#### WORK INSTRUCTION
Only lines containing the word "then" are needed; pull them out of the material.

■ ■ ■ ■ ■ ■ ■

(* ===== verification/Execution.v ===== *)
(** * Calls into native code and back (wrapper/ExecutionManager.cpp, BnWrapper.cpp)

    A native method runs in a thread of its own in the wrapper process. The thread of
    the binder that handles a message of the application starts it and waits; the
    native thread hands control back to ask for a call of the JNI, and the next message
    brings the answer. The threads share an [ExecutionManager]: a status, the data of
    the call, and two semaphores. Each access to it is a step; the steps of the threads
    interleave. A payload stands for what the messages carry. *)

From S2P Require Import Prelude.

Inductive status := INIT | WAIT4EXEC | WAIT4JNI | FINISHED | ERROR.
#[export] Instance status_eq_dec : EqDecision status.
Proof. solve_decision. Defined.

(** Where a native thread is: in the native method; in [reqJniCall] before it sets the
    status, before [sem_post], in [sem_wait], after it, and before it reads the answer;
    in [signalResult] before it sets the status and before [sem_post]; at its end. *)
Inductive native_pc :=
| N_running | N_req_status | N_req_post | N_req_wait | N_req_woken | N_req_answer
| N_fin_status | N_fin_post | N_stopped.

(** Where the thread of the binder is: between messages; in [startExec] before
    [pthread_create], in [sem_wait], and before the return; in the handler of CALLBACK
    before it stores the answer; in [setJniResult] before the test, before [sem_post],
    in [sem_wait], and before the return. *)
Inductive binder_pc :=
| B_idle | B_start_create | B_start_wait | B_start_return
| B_set_store (data : Z) | B_set_check | B_set_post | B_set_wait | B_set_return.

Record manager := mk_manager {
  mStatus : status;
  mReplyReady : nat;
  mJniReady : nat;
  call_id : Z;
  jni_function : Z;          (* jniCall.function *)
  jni_data : Z;              (* jniCall.param_data *)
  frame : bool;              (* the handler of TAINT_CALL has not returned *)
  result_ : option Z;        (* what pResult points to *)
  native : list native_pc;
  binder : binder_pc
}.
Definition manager_init : manager := mk_manager INIT 0 0 0 0 0 false None [] B_idle.

(** What the application and the native methods see. *)
Inductive event :=
| Ev_call                            (* TAINT_CALL *)
| Ev_callback (f d : Z)              (* CALLBACK for the function that waits *)
| Ev_mismatch (f : Z)                (* CALLBACK for another one, refused *)
| Ev_reply_jni (f d : Z)             (* the reply asks for a call of the JNI *)
| Ev_reply_result (r : option Z)     (* the reply has the result; [None]: of a dead frame *)
| Ev_reply_error                     (* the reply has another status *)
| Ev_request (f d : Z)               (* the native method calls the JNI *)
| Ev_answer (d : Z)                  (* and gets the answer *)
| Ev_finish (r : Z).                 (* the native method returns *)

Inductive action :=
| A_call
| A_callback (f d : Z)
| A_binder                           (* the next step of the thread of the binder *)
| A_create_fails
| A_request (i : nat) (f d : Z)
| A_finish (i : nat) (r : Z)
| A_native (i : nat).                (* the next step of a native thread *)

Section setters.
Context (s : manager).
Definition set_status (v : status) (b : binder_pc) : manager :=
  mk_manager v (mReplyReady s) (mJniReady s) (call_id s) (jni_function s) (jni_data s) (frame s) (result_ s) (native s) b.
Definition set_sems (reply jni : nat) (b : binder_pc) : manager :=
  mk_manager (mStatus s) reply jni (call_id s) (jni_function s) (jni_data s) (frame s) (result_ s) (native s) b.
Definition set_native (i : nat) (n : native_pc) : manager :=
  mk_manager (mStatus s) (mReplyReady s) (mJniReady s) (call_id s) (jni_function s) (jni_data s) (frame s) (result_ s)
    (<[i := n]> (native s)) (binder s).
Definition set_call (f d : Z) : manager :=
  mk_manager (mStatus s) (mReplyReady s) (mJniReady s) (call_id s) f d (frame s) (result_ s) (native s) (binder s).
End setters.

(** What the handlers write into the reply for a status: those of TAINT_CALL and of
    CALLBACK agree. *)
Definition reply_of (s : manager) : event :=
  match mStatus s with
  | WAIT4JNI => Ev_reply_jni (jni_function s) (jni_data s)
  | FINISHED => Ev_reply_result (result_ s)
  | _ => Ev_reply_error
  end.
(** The handler of TAINT_CALL has its [result] on the stack. *)
Definition start_return (s : manager) : manager :=
  mk_manager (mStatus s) (mReplyReady s) (mJniReady s) (call_id s) (jni_function s) (jni_data s) false None (native s) B_idle.

Definition sem_wait (n : nat) : option nat := match n with O => None | S n => Some n end.

(** The next step of the thread of the binder, if it can take one. *)
Definition binder_step (create : bool) (s : manager) : option (manager * option event) :=
  match binder s with
  | B_idle => None
  | B_start_create =>
      Some (mk_manager (mStatus s) (mReplyReady s) (mJniReady s) (call_id s) (jni_function s) (jni_data s) (frame s)
              (result_ s) (if create then native s ++ [N_running] else native s) B_start_wait, None)
  | B_start_wait => r ← sem_wait (mReplyReady s); Some (set_sems s r (mJniReady s) B_start_return, None)
  | B_start_return => Some (start_return s, Some (reply_of s))
  | B_set_store d =>
      Some (set_status (set_call s (jni_function s) d) (mStatus s) B_set_check, None)
  | B_set_check =>
      if decide (mStatus s = WAIT4JNI) then Some (set_status s (mStatus s) B_set_post, None)
      else Some (set_status s (mStatus s) B_idle, Some Ev_reply_error)
  | B_set_post => Some (set_sems s (mReplyReady s) (S (mJniReady s)) B_set_wait, None)
  | B_set_wait => r ← sem_wait (mReplyReady s); Some (set_sems s r (mJniReady s) B_set_return, None)
  | B_set_return => Some (set_status s (mStatus s) B_idle, Some (reply_of s))
  end.

(** A message of the application, which waits for the reply to the one before. *)
Definition on_call (s : manager) : option (manager * option event) :=
  match binder s with
  | B_idle =>
      Some (mk_manager WAIT4EXEC (mReplyReady s) (mJniReady s) (call_id s + 1) (jni_function s) (jni_data s) true None
              (native s) B_start_create, Some Ev_call)
  | _ => None
  end.
Definition on_callback (f d : Z) (s : manager) : option (manager * option event) :=
  match binder s with
  | B_idle =>
      if f =? jni_function s then Some (set_status s (mStatus s) (B_set_store d), Some (Ev_callback f d))
      else Some (s, Some (Ev_mismatch f))
  | _ => None
  end.

(** The native method calls a function of the JNI, or returns. The result is written to
    where the handler of TAINT_CALL had it. *)
Definition on_request (i : nat) (f d : Z) (s : manager) : option (manager * option event) :=
  match native s !! i with
  | Some N_running => Some (set_native (set_call s f d) i N_req_status, Some (Ev_request f d))
  | _ => None
  end.
Definition on_finish (i : nat) (r : Z) (s : manager) : option (manager * option event) :=
  match native s !! i with
  | Some N_running =>
      Some (set_native (mk_manager (mStatus s) (mReplyReady s) (mJniReady s) (call_id s) (jni_function s) (jni_data s)
              (frame s) (if frame s then Some r else None) (native s) (binder s)) i N_fin_status, Some (Ev_finish r))
  | _ => None
  end.
(** The next step of a native thread in [reqJniCall] or [signalResult]. *)
Definition native_step (i : nat) (s : manager) : option (manager * option event) :=
  n ← native s !! i;
  match n with
  | N_running | N_stopped => None
  | N_req_status => Some (set_native (set_status s WAIT4JNI (binder s)) i N_req_post, None)
  | N_req_post => Some (set_native (set_sems s (S (mReplyReady s)) (mJniReady s) (binder s)) i N_req_wait, None)
  | N_req_wait => j ← sem_wait (mJniReady s); Some (set_native (set_sems s (mReplyReady s) j (binder s)) i N_req_woken, None)
  | N_req_woken => Some (set_native (set_status s WAIT4EXEC (binder s)) i N_req_answer, None)
  | N_req_answer => Some (set_native s i N_running, Some (Ev_answer (jni_data s)))
  | N_fin_status => Some (set_native (set_status s FINISHED (binder s)) i N_fin_post, None)
  | N_fin_post => Some (set_native (set_sems s (S (mReplyReady s)) (mJniReady s) (binder s)) i N_stopped, None)
  end.

Definition step (a : action) (s : manager) : option (manager * option event) :=
  match a with
  | A_call => on_call s
  | A_callback f d => on_callback f d s
  | A_binder => binder_step true s
  | A_create_fails => match binder s with B_start_create => binder_step false s | _ => None end
  | A_request i f d => on_request i f d s
  | A_finish i r => on_finish i r s
  | A_native i => native_step i s
  end.

(** Runs, with the events that are seen. *)
Definition observe (e : option event) : list event := match e with Some e => [e] | None => [] end.
Inductive run (allowed : manager -> action -> Prop) : manager -> list event -> manager -> Prop :=
| run_nil s : run allowed s [] s
| run_step s tr s' a s'' e :
    run allowed s tr s' -> allowed s' a -> step a s' = Some (s'', e) -> run allowed s (tr ++ observe e) s''.

(** The same, executable. *)
Fixpoint run_actions (l : list action) (s : manager) : option (manager * list event) :=
  match l with
  | [] => Some (s, [])
  | a :: l => '(s, e) ← step a s; '(s, tr) ← run_actions l s; Some (s, observe e ++ tr)
  end.

(** No thread is created in vain, and a method is called only when none runs. *)
Definition unnested (s : manager) (a : action) : Prop :=
  match a with
  | A_call => Forall (fun n => n = N_stopped) (native s)
  | A_create_fails => False
  | _ => True
  end.
(** A native method may be called by the method of Java that another one called. *)
Definition nested (s : manager) (a : action) : Prop := match a with A_create_fails => False | _ => True end.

■ ■ ■ ■ ■ ■ ■

#### WRITTEN RESPONSE
              (result_ s) (if create then native s ++ [N_running] else native s) B_start_wait, None)
      if decide (mStatus s = WAIT4JNI) then Some (set_status s (mStatus s) B_set_post, None)
      if f =? jni_function s then Some (set_status s (mStatus s) (B_set_store d), Some (Ev_callback f d))
              (frame s) (if frame s then Some r else None) (native s) (binder s)) i N_fin_status, Some (Ev_finish r))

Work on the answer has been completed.